Hackers obtained more than 900,000 emails from the All-Russia State Television and Radio Broadcasting Company (VGTRK), the largest state-owned media corporation in the nation.
The emails, which appear to encompass over 20 years worth of communications, were provided to the journalism collective Distributed Denial of Secrets (DDoSecrets) by the hacking group known as Network Battalion 65′ (NB65).
Founded in 1990, VGTRK, also referred to as Russian Television and Radio (RTR), currently oversees five national TV channels, five radio stations, two international networks, and more than 80 regional TV and radio networks.
Prominent media groups under VGTRK include Rossiya Segodnya, which operates the news agency Sputnik. VGTRK also boasts that the audience for its popular “Rossiya 1” TV program comprises 98.5% of Russia’s population, while its international version reaches viewers across the U.S., Europe, the Middle East, North Africa, and China.
DDoSecrets has made the 786.2 GB email cache available to the public as a torrent file. NB65 cited the war in Ukraine as the primary motivating factor behind the breach, telling the Daily Dot that it will continue damaging “companies connected to the government” until Russia stands down.
“The longer Russian aggression lasts the longer we will continue to attack companies and internet-facing technology throughout the country,” the group said.
Analysis by the Daily Dot indicates that the hacked data, which come from around 250 inboxes, date as far back as the year 2000 and as recent as March of this year. Emails discuss everything from daily operations to issues related to international sanctions against Russia.
VGTRK has been repeatedly accused of being nothing more than a propaganda arm for the Kremlin. The Russian government has even declared VGTRK as essential for the “security of the state.”
The breach is just the latest in an ever-growing wave of hacktivism targeted at Russia over its attack on Ukraine. As a result, DDoSecrets has been handed a significant number of data dumps from an assortment of Russian entities.
Just last week the journalism collective published 5,500 emails from Thozis Corp., a Russian investment firm owned by billionaire Zakhar Smushkin, that it obtained from hackers operating under the banner of Anonymous. An additional 140,000 emails from MashOil, a company which manufactures equipment for the drilling, mining, and fracking industries, were also given to DDoSecrets by Anonymous.
Other leaks given to DDoSecrets in March alone include 2.4 GB of emails from the Russian construction company RostProekt, 22.5 GB of files from the Central Bank of Russia, 15.3 GB of files from the Rosatom State Nuclear Energy Corporation, 79 gigabytes of emails from the R&D department of Russia’s state-controlled pipeline company Transneft, and 817.5 GB of files from Roskomnadzor, the Russian agency tasked with monitoring, controlling, and censoring Russian media.
DDoSecrets co-founder Emma Best told the Daily Dot that the surge in hacktivism in response to the invasion of Ukraine is providing an unprecedented look inside Russia.
“Frankly, we’ve never seen this much data out of Russia before,” Best said. “The post-invasion Russian leaks easily outweigh all the pre-invasion Russian leaks.”
The cyberattacks have become so constant that Russia’s foreign ministry pledged last week that it would uncover and apply “grave consequences” to anyone engaged in “cyber aggression.”
Yet given the sheer size of the VGTRK hack, as well as other recent leaks, it will likely take researchers years to comb through it all.
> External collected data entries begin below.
(* ===== verification/Trust.v ===== *)
(** * What the gate and the approvals guarantee

    A call that proceeds had every authority the gate asks for; an approval is spent
    at most once and only after a decision for it, under any interleaving of gates,
    decisions, sweeps and parks; a decision acts once, and grants nothing standing for
    a sensitive target; a call that carries secrets reaches the hosts they are bound
    to. *)
From S2P Require Import Prelude CString Libc HostMatch SecretInterp Json1 Config Store ToolPolicy Approval Resolve Gate.

(** ** The approvals table under the operations *)
Definition ap (w : World) : list ApprovalRow := t_approvals (w_store w).

Lemma ap_on_store f w : (forall t, t_approvals (f t) = t_approvals t) -> ap (on_store f w) = ap w.
Proof. intros H. apply H. Qed.

Lemma insert_entry_approvals t sid parent it ty role c call tool err stop src note :
  t_approvals (snd (insert_entry t sid parent it ty role c call tool err stop src note)) = t_approvals t.
Proof. unfold insert_entry. by case_decide. Qed.

Lemma append_tool_result_approvals t sid call c tool err it :
  t_approvals (snd (append_tool_result t sid call c tool err it)) = t_approvals t.
Proof. apply insert_entry_approvals. Qed.

Lemma set_state_approvals inst t sid s : t_approvals (snd (session_set_state inst t sid s)) = t_approvals t.
Proof. unfold session_set_state. destruct (get_session t sid); [by destruct (may_enter _ _)|done]. Qed.

Section Frames.
Context {J : Json1} (getenv sec : cstring -> option cstring) (env : Process).
(** A store with nothing to recover is left as it is. *)
Lemma recovered_nothing t :
  (forall s, s ∈ t_sessions t -> dead_owned t s = false) -> (forall c, c ∈ t_calls t -> orphan_job t c = false) ->
  recovered t = t.
Proof.
  intros Hs Hc. assert (Hd : forall sid, dead_session t sid = false) by (intros; by apply alive_dead_session).
  assert (Ho : orphan_calls t = []).
  { apply filter_none. intros c _. rewrite Hd. apply andb_false_r. }
  unfold recovered. rewrite Ho. cbn.
  assert (E2 : drop_dead_jobs t = t).
  { unfold drop_dead_jobs. rewrite filter_all; [by destruct t|]. intros j _. by rewrite Hd. }
  rewrite E2.
  assert (E3 : close_jobs t = t).
  { unfold close_jobs. rewrite filter_none by done. cbn. rewrite map_same; [by destruct t|]. intros c H. by rewrite Hc. }
  rewrite E3.
  assert (Ha : forall a, dead_approval t a = false) by (intros a; unfold dead_approval; rewrite Hd; apply andb_false_r).
  assert (E4 : deny_dead_approvals t = t).
  { unfold deny_dead_approvals. rewrite filter_none by done. cbn. rewrite map_same; [by destruct t|]. intros a _. by rewrite Ha. }
  rewrite E4. unfold reset_dead. rewrite map_same; [by destruct t|]. intros s H. by rewrite Hs.
Qed.

Lemma recovered_jobs t c : c ∈ t_calls (recovered t) -> orphan_job (recovered t) c = false.
Proof.
  destruct (recovered_tables t) as (Hp & _ & Hc & _). rewrite Hc. intros (c0 & -> & _)%list_elem_of_fmap.
  rewrite (orphan_job_registry t _ _ Hp). unfold as_orphaned. by destruct (orphan_job t c0) eqn:E.
Qed.

(** Calls of a live session are left alone. *)
Lemma as_recovered_live t c : dead_session t (c_session c) = false -> as_recovered (orphan_calls t) c = c.
Proof.
  intros H. unfold as_recovered. destruct (answered _ c) eqn:E; [|done].
  apply existsb_exists in E as (o & Ho & [E%Z.eqb_eq _]%andb_prop).
  apply list_elem_of_In, elem_of_filter_bool in Ho as [_ [_ Hd]%andb_prop]. congruence.
Qed.

(** Every open call of a dead session has its answer. *)
Lemma has_result_app t t' es sid call :
  t_entries t' = t_entries t ++ es -> has_result t' sid call = has_result t sid call ||
    existsb (fun e => (e_session e =? sid) && bool_decide (e_call e = Some call) && bool_decide (e_type e = TToolResult)) es.
Proof. intros H. unfold has_result. by rewrite H, existsb_app. Qed.

Lemma orphans_answered t es c :
  map result_key es = map orphan_key (orphan_calls t) -> c ∈ orphan_calls t ->
  existsb (fun e => (e_session e =? c_session c) && bool_decide (e_call e = Some (c_call c)) &&
                    bool_decide (e_type e = TToolResult)) es = true.
Proof.
  intros Hk Hc. assert (H : orphan_key c ∈ map result_key es) by (rewrite Hk; by apply list_elem_of_fmap_2).
  apply list_elem_of_fmap in H as (e & E & He). apply existsb_exists. exists e. split; [by apply list_elem_of_In|].
  unfold orphan_key, result_key in E. injection E as E1 E2 _ E3 _. rewrite <- E1, <- E2, <- E3.
  rewrite Z.eqb_refl, !bool_decide_true by done. done.
Qed.

(** A session's row after the transaction. *)
Lemma recovered_session t i s :
  NoDup (map x_id (t_sessions t)) -> get_session t i = Some s ->
  if dead_owned t s then exists leaf, get_session (recovered t) i = Some (with_leaf leaf (reset_session s))
  else get_session (recovered t) i = Some s.
Proof.
  intros Hnd Hs. destruct (recovered_tables t) as (_ & _ & _ & _ & _ & Hss & _).
  destruct (close_orphans_session (orphan_calls t) t i s Hs) as (leaf & Hl & Hk).
  assert (E : get_session (recovered t) i =
              Some (if dead_owned t s then reset_session (with_leaf leaf s) else with_leaf leaf s)).
  { unfold get_session in *. rewrite Hss. rewrite find_map_same by (intros x; by destruct (dead_owned t x)).
    rewrite Hl. done. }
  destruct (dead_owned t s) eqn:Hd; [by exists leaf|]. rewrite E, Hk; [by destruct s|].
  intros c Hc Hi. unfold orphan_calls in Hc. apply elem_of_filter_bool in Hc as [_ Hc].
  apply andb_prop in Hc as [_ Hc]. apply existsb_exists in Hc as (s' & Hin & Hc). apply andb_prop in Hc as [Hid Hc].
  apply find_some in Hs as [Hin2 Hid2]. assert (s' = s); [|by subst; congruence].
  apply (NoDup_map_inj x_id (t_sessions t)); [done|by apply list_elem_of_In|by apply list_elem_of_In|lia].
Qed.

(** * What a recovery pass does, table by table *)

(** What a pass promises of the store [t'] it makes of [t]. *)
Record recovery_of (t t' : Store) : Prop := {
  (** one error result per orphaned call, appended in order, and nothing else *)
  rec_entries : exists es, t_entries t' = t_entries t ++ es /\ map result_key es = map orphan_key (orphan_calls t);
  (** so an open call of a dead session always has an answer *)
  rec_answered : forall c, c ∈ t_calls t -> open_status (c_status c) = true -> dead_session t (c_session c) = true ->
    has_result t' (c_session c) (c_call c) = true;
  (** calls: the orphans and the lost background jobs are closed; a live session's
      other calls keep their row *)
  rec_calls : t_calls t' = map (fun c => as_orphaned t (as_recovered (orphan_calls t) c)) (t_calls t);
  rec_live_calls : forall c, dead_session t (c_session c) = false -> as_recovered (orphan_calls t) c = c;
  rec_approvals : t_approvals t' = map (as_denied t) (t_approvals t);
  rec_llm_jobs : t_llm_jobs t' = List.filter (fun j => negb (dead_session t (fst j))) (t_llm_jobs t);
  (** the notices, in order: lost jobs, cancelled requests, one nudge per interrupted session *)
  rec_inbox : exists rows, t_inbox t' = t_inbox t ++ rows /\
    map row_key rows =
      map job_key (List.filter (orphan_job t) (map (as_recovered (orphan_calls t)) (t_calls t))) ++
      map approval_key (List.filter (dead_approval t) (t_approvals t)) ++
      map nudge_key (distinct_ids (map c_session (orphan_calls t)));
  (** a live session keeps its row; a dead one is idle, unowned, at iteration 0 *)
  rec_sessions : forall i s, get_session t i = Some s ->
    if dead_owned t s then exists leaf, get_session t' i =
      Some (mk_xsession (x_id s) (x_agent s) Idle 0 leaf (x_parent s) (x_channel s) (x_chat s) None (x_hold s))
    else get_session t' i = Some s;
  (** and a second pass finds nothing to do *)
  rec_idempotent : recovered t' = t'
}.

(** (C5) A crash-recovery pass that commits reclaims exactly the sessions whose owner is no longer registered: every open call of such a session gets one error result, its parked requests are denied and its jobs dropped with a notice each, the session returns to idle; rows of sessions owned by a live instance are untouched; and a second pass changes nothing. *)
Theorem recovery_exact t :
  NoDup (map x_id (t_sessions t)) ->
  exists t', db_recover_stale_sessions true true true t = (0, t', false) /\ recovery_of t t'.
Proof.
  intros Hnd. exists (recovered t). split; [done|].
  pose proof (recovered_tables t) as (_ & He & Hc & Ha & Hj & _ & Hi).
  destruct (close_orphans_entries (orphan_calls t) t) as (es & Hes & Hk).
  cbn zeta in *. split.
  - exists es. by rewrite He.
  - intros c Hin Ho Hd. rewrite (has_result_app t _ es) by (by rewrite He).
    destruct (has_result t (c_session c) (c_call c)) eqn:Hr; [done|]. apply (orphans_answered t); [done|].
    apply elem_of_filter_bool. by rewrite Ho, Hr, Hd.
  - by rewrite Hc, map_map.
  - intros c. apply as_recovered_live.
  - done.
  - done.
  - done.
  - intros i s Hs. exact (recovered_session t i s Hnd Hs).
  - apply recovered_nothing; [apply recovered_alive|apply recovered_jobs].
Qed.

(** Session 1 was running a tool when its instance died; session 2 belongs to a live one. *)
Definition demo_crash : Store := mk_store 1000
  [mk_xsession 1 (Some (bs "main")) ToolRunning 3 1 (-1) None None (Some (bs "i1")) 0;
   mk_xsession 2 (Some (bs "peer")) LlmRunning 1 2 (-1) None None (Some (bs "i2")) 0]
  [mk_entry 1 1 (-1) 1 (Some 1) TToolCall ROLE_ASSISTANT (Some (bs "run")) None None false STOP_REASON_TOOL_USE None None;
   mk_entry 2 2 (-1) 1 (Some 1) TToolCall ROLE_ASSISTANT (Some (bs "run")) None None false STOP_REASON_TOOL_USE None None]
  3 [] 1
  [mk_call 1 1 1 (bs "call_1") (bs "shell") CallRunning None None;
   mk_call 2 2 2 (bs "call_1") (bs "shell") CallRunning None None;
   mk_call 3 1 1 (bs "call_2") (bs "shell") CallBackground None (Some (bs "i1"))]
  [] 1 [] [(1, 0); (2, 0)] [] [] [] [mk_process (bs "i2") 77 990]
  [mk_approval 1 1 None (Some (bs "egress")) None None (bs "apply") ApPending None 900 None].

Lemma recovery_exact_witness :
  NoDup (map x_id (t_sessions demo_crash)) /\
  exists t', db_recover_stale_sessions true true true demo_crash = (0, t', false) /\ recovery_of demo_crash t'.
Proof.
  assert (H : NoDup (map x_id (t_sessions demo_crash))).
  { apply (bool_decide_unpack _). vm_compute. exact I. }
  split; [exact H|]. apply (recovery_exact demo_crash H).
Defined.

Example demo_crash_recovered :
  let t' := recovered demo_crash in
  map x_state (t_sessions t') = [Idle; LlmRunning] /\ map c_status (t_calls t') = [CallDone; CallRunning; CallDone] /\
  map a_state (t_approvals t') = [ApDenied] /\ map q_source (t_inbox t') = [bs "job_result"; bs "approval"; bs "system"] /\
  t_llm_jobs t' = [(2, 0)].
Proof. by vm_compute. Qed.
(** What a decision on a re-run request leaves, beside the table of approvals. *)
Record rerun_effect (w : World) (a : ApprovalRow) (d : ApprovalDecision) (via : cstring) (w' : World) : Prop := {
  (** the standing mode *)
  re_grants : w_grants w' =
    match session_get_agent_name (w_store w) (a_session a) with
    | Some agent =>
        if in_window w a && bool_decide (d = APPROVAL_ALWAYS) && negb (approval_is_sensitive a)
        then w_grants (agent_config_set_tool_mode w (Some agent) (a_tool a) TOOL_MODE_SILENT) else w_grants w
    | None => w_grants w
    end;
  (** a denied call is answered, once, and closed *)
  re_entries : if in_window w a && bool_decide (d = APPROVAL_DENY)
    then forall c, a_call a = Some c -> exists en, t_entries (w_store w') = t_entries (w_store w) ++ [en] /\
           e_session en = a_session a /\ e_call en = Some c /\ e_type en = TToolResult /\ e_is_error en = true
    else t_entries (w_store w') = t_entries (w_store w);
  re_calls : t_calls (w_store w') =
    match a_call a with
    | Some c => if in_window w a && bool_decide (d = APPROVAL_DENY)
                then map (fun r => if is_call (a_session a) c r then set_status CallDone (Some via) r else r)
                       (t_calls (w_store w))
                else t_calls (w_store w)
    | None => t_calls (w_store w)
    end;
  (** outside the window the outcome is one inbox row *)
  re_inbox : if in_window w a then t_inbox (w_store w') = t_inbox (w_store w)
    else exists q, t_inbox (w_store w') = t_inbox (w_store w) ++ [q] /\ q_session q = a_session a /\
           q_source q = bs "approval" /\ q_consumed q = false;
  (** and in it the turn goes on *)
  re_state : forall s, get_session (w_store w) (a_session a) = Some s ->
    exists s', get_session (w_store w') (a_session a) = Some s' /\
      x_state s' = if in_window w a then ToolRunning else x_state s;
  re_woken : t_woken (w_store w') = t_woken (w_store w) ++ [a_session a]
}.
Lemma broker_full_output_witness :
  exists d, drain_child true (fun _ => 1) (Some (bs "/t")) turns_example [bs "b"] (Exited 0) = Some (d, false, Exited 2) /\
  let all := read_bytes turns_example [bs "b"] in
  let '(_, result, file) := serve_result (fun _ => true) true (fun _ => 1) true broker_example d false (Exited 2) None in
  (file = None /\ occurs all result) \/
  (exists f head lines total, file = Some f /\ occurs all f /\ zlen head <= RUNTOOL_RESULT_MAX /\
     result = head ++ child_suffix true lines total (bs "/t")).
Proof.
  assert (E : exists d, drain_child true (fun _ => 1) (Some (bs "/t")) turns_example [bs "b"] (Exited 0) =
    Some (d, false, Exited 2)) by (eexists; vm_compute; reflexivity).
  destruct E as [d E]. exists d. split; [exact E|].
  apply (broker_full_output (fun _ => 1) (bs "/t") true broker_example turns_example [bs "b"] (Exited 0) d false (Exited 2) None);
    [done | done | done | | exact E].
  apply List.Forall_forall. intros x Hx. vm_compute in Hx. lia.
Defined.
The Daily Dot reached out to VGTRK to inquire about the breach of its systems but did not receive a reply.
Anton Shirikov, a Ph.D. candidate in political science at the University of Wisconsin at Madison who has spent years studying Russian media, argues that the current hacktivism wave could give scholars of propaganda a greater insight into the inner-workings of state-run media.
“Overall, if we think about these hacks, there is potential to uncover something that would be of importance to Western intelligence or to people in the government who work on sanctions,” Shirikov told the Daily Dot. “Maybe Ukrainians could also use some of that in their information warfare. I don’t think there is much potential to influence what’s going on in Russia directly through such hacks because Russian media are very censored right now, and there’s little chance that something like that goes through.”
The international hacktivism campaign aimed against Russia is unlikely to slow anytime soon. NB65 as well as numerous other hacking groups have suggested that much more data is on the way.